The short of it is that it provides an alternate way of submitting messages to xymond for local processes, using SysV-IPC instead of localhost TCP connections. It's much more efficient for injecting lots of messages, but sort of obviates the testing of xymond submissions over IPv6 :)
I've also been thinking about how I would like xymon to behave on dual stack hosts: in my experience, IPv4 networks are still quite a bit more stable than IPv6 (I've seen sporadic PD issues, sudden IPv6 routing problems in the middle of Europe etc), so ideally we would have v4/v6 tests on supported services on dual stack hosts. I don't know if this means splitting each tests into two halves or duplicate the whole host entry or something else entirely, but we need to be able to deal with "v4 is working but v6 isn't" or vice versa....
Looking into this more, I believe we'll be able to use the existing "conn" framework for handling multiple IP addresses, but we may need a default set of flags for how to handle priority and fallbacks on DNS lookup.
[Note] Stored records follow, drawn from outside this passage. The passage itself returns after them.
(** * econstruct: the code-to-energy-flow derivation and the upload form

    A shallow embedding of [src/DashboardCharts.jsx] and
    [src/UploadAndPickLeaflet.jsx].

    JavaScript numbers are IEEE 754 binary64 values.  They are modelled with
    the standard library's [spec_float] (sign, mantissa, exponent, computed in
    [Z]) at precision 53 and maximal exponent 1024, so that every arithmetic
    expression of the source is evaluated with the rounding the engine
    performs.  Strings are lists of characters. *)

From Stdlib Require Import ZArith Bool Ascii String List Lia.
From Stdlib Require Import Floats.SpecFloat DecimalString.
Import ListNotations.

Local Open Scope Z_scope.

(** ** JavaScript numbers *)

Module Num.

Definition number : Type := spec_float.

Definition prec : Z := 53.
Definition emax : Z := 1024.

Definition NaN : number := S754_nan.
Definition pzero : number := S754_zero false.

(** The number denoted by an integer literal (exact below 2^53). *)
Definition of_Z (z : Z) : number := binary_normalize prec emax z 0 false.

Definition add : number -> number -> number := SFadd prec emax.
Definition sub : number -> number -> number := SFsub prec emax.
Definition mul : number -> number -> number := SFmul prec emax.
Definition div : number -> number -> number := SFdiv prec emax.

(** A decimal literal [d * 10^-k], e.g. [0.11] is [decimal 11 2]: the
    binary64 value nearest to it, which a correctly rounded division of two
    exactly representable integers yields. *)
Definition decimal (d : Z) (k : nat) : number :=
  div (of_Z d) (of_Z (10 ^ Z.of_nat k)).

(** [<], [<=], [>] and [===] on numbers; all are false on NaN. *)
Definition ltb : number -> number -> bool := SFltb.
Definition leb : number -> number -> bool := SFleb.
Definition gtb (x y : number) : bool := SFltb y x.
Definition eqb : number -> number -> bool := SFeqb.

Definition is_nan (x : number) : bool :=
  match x with S754_nan => true | _ => false end.

Definition is_finite (x : number) : bool :=
  match x with
  | S754_zero _ | S754_finite _ _ _ => true
  | _ => false
  end.

Definition is_neg_zero (x : number) : bool :=
  match x with S754_zero true => true | _ => false end.

(** The mathematical integer [floor v] of a finite value [(-1)^s m 2^e]. *)
Definition floorZ (s : bool) (m : positive) (e : Z) : Z :=
  match e with
  | Zneg k => Z.shiftr (cond_Zopp s (Zpos m)) (Zpos k)
  | _ => Z.shiftl (cond_Zopp s (Zpos m)) e
  end.

(** [Math.floor]: NaN, the infinities and both zeros are returned as they
    are, an integral value too. *)
Definition floor (x : number) : number :=
  match x with
  | S754_finite s m e =>
      match e with
      | Zneg _ => of_Z (floorZ s m e)
      | _ => x
      end
  | _ => x
  end.

(** [Math.round]: the integral number closest to [x], ties towards
    +infinity; a result of zero keeps the sign of [x]. *)
Definition round (x : number) : number :=
  match x with
  | S754_finite s m e =>
      match e with
      | Zneg k =>
          let z := Z.shiftr (2 * cond_Zopp s (Zpos m) + 2 ^ Zpos k)
                            (Zpos k + 1) in
          if z =? 0 then S754_zero s else of_Z z
      | _ => x
      end
  | _ => x
  end.

(** [Math.max] and [Math.min] of two arguments: NaN if either is NaN, and
    +0 counts as larger than -0. *)
Definition max (a b : number) : number :=
  if is_nan a || is_nan b then NaN
  else if ltb a b then b
  else if ltb b a then a
  else if is_neg_zero a then b else a.

Definition min (a b : number) : number :=
  if is_nan a || is_nan b then NaN
  else if ltb a b then a
  else if ltb b a then b
  else if is_neg_zero a then a else b.

(** The integer a finite value [(-1)^s m 2^e] is, if it is one. *)
Definition integral (s : bool) (m : positive) (e : Z) : option Z :=
  match e with
  | Zneg k =>
      if Z.land (Zpos m) (Z.ones (Zpos k)) =? 0
      then Some (cond_Zopp s (Z.shiftr (Zpos m) (Zpos k)))
      else None
  | _ => Some (cond_Zopp s (Z.shiftl (Zpos m) e))
  end.

(** The sign bit of a number that is not NaN is [s]. *)
Definition has_sign (s : bool) (x : number) : bool :=
  match x with
  | S754_zero s' | S754_infinity s' | S754_finite s' _ _ => Bool.eqb s s'
  | S754_nan => false
  end.

(** [Math.PI], the binary64 value 0x1.921fb54442d18p+1. *)
Definition PI : number := S754_finite false 7074237752028440 (-51).

End Num.

Import Num.

(** ** JavaScript strings and the regular expressions of the source *)

Module Str.

Definition str : Type := list ascii.

(** A string literal of the source. *)
Definition lit (s : string) : str := list_ascii_of_string s.

Definition is_digit (c : ascii) : bool :=
  let n := nat_of_ascii c in (48 <=? n)%nat && (n <=? 57)%nat.

(** White space and line terminators among the characters modelled:
    TAB, LF, VT, FF, CR, SP and NBSP. *)
Definition is_space (c : ascii) : bool :=
  let n := nat_of_ascii c in
  ((9 <=? n)%nat && (n <=? 13)%nat) || (n =? 32)%nat || (n =? 160)%nat.

Definition digit_value (c : ascii) : Z := Z.of_nat (nat_of_ascii c) - 48.

(** [!s]: only the empty string is falsy. *)
Definition is_empty (s : str) : bool :=
  match s with [] => true | _ => false end.

(** [s.padStart(maxLength, fillString)]: the filler is [fillString]
    repeated and cut to the missing length; [s] is returned as it is when
    it is long enough or the filler is empty. *)
Definition padStart (maxLength : nat) (fillString : str) (s : str) : str :=
  if (maxLength <=? length s)%nat then s
  else match fillString with
       | [] => s
       | _ =>
           let fillLen := (maxLength - length s)%nat in
           firstn fillLen (concat (repeat fillString fillLen)) ++ s
       end.

(** [s.slice(from, to)] for non-negative integer arguments. *)
Definition slice (from to : nat) (s : str) : str :=
  firstn (to - from) (skipn from s).

(** The decimal representation of an integer, as [String(n)] or a template
    literal prints an integral number. *)
Definition show_Z (z : Z) : str :=
  list_ascii_of_string (DecimalString.NilZero.string_of_int (Z.to_int z)).

(** The regular expressions used in the source: character classes, greedy
    bounded repetition of a class, concatenation and [$]. *)
Inductive re : Type :=
| Class (p : ascii -> bool)
| Repeat (p : ascii -> bool) (lo : nat) (hi : option nat)
| Cat (r1 r2 : re)
| EndOfInput.

Definition may_take (hi : option nat) : bool :=
  match hi with Some O => false | _ => true end.

Definition taken (hi : option nat) : option nat :=
  match hi with Some n => Some (pred n) | None => None end.

(** A count within the upper bound of a repetition. *)
Definition fits (hi : option nat) (n : nat) : bool :=
  match hi with Some h => (n <=? h)%nat | None => true end.

Section Matcher.
Context {A : Type}.

(** Greedy repetition with backtracking: take one more character when
    allowed and let the rest of the pattern succeed, else stop here if
    the lower bound is met. *)
Fixpoint repeat_m (p : ascii -> bool) (lo : nat) (hi : option nat)
         (s : str) (k : str -> option A) {struct s} : option A :=
  let stop := match lo with O => k s | _ => None end in
  match s with
  | c :: s' =>
      if p c && may_take hi then
        match repeat_m p (pred lo) (taken hi) s' k with
        | Some r => Some r
        | None => stop
        end
      else stop
  | [] => stop
  end.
I'd envision something along the lines of: IPv4 Only IPv4 Mandatory/IPv6 Optional IPv4 Optional/IPv6 Mandatory IPv6 Only
xymonnet can have a set of flags, but this we'd also want the ability to set flags for for each host.
For non-http checks, a "testip" combined with the choice of dedicated address (of either type) in hosts.cfg should keep checks hitting only one protocol or the other.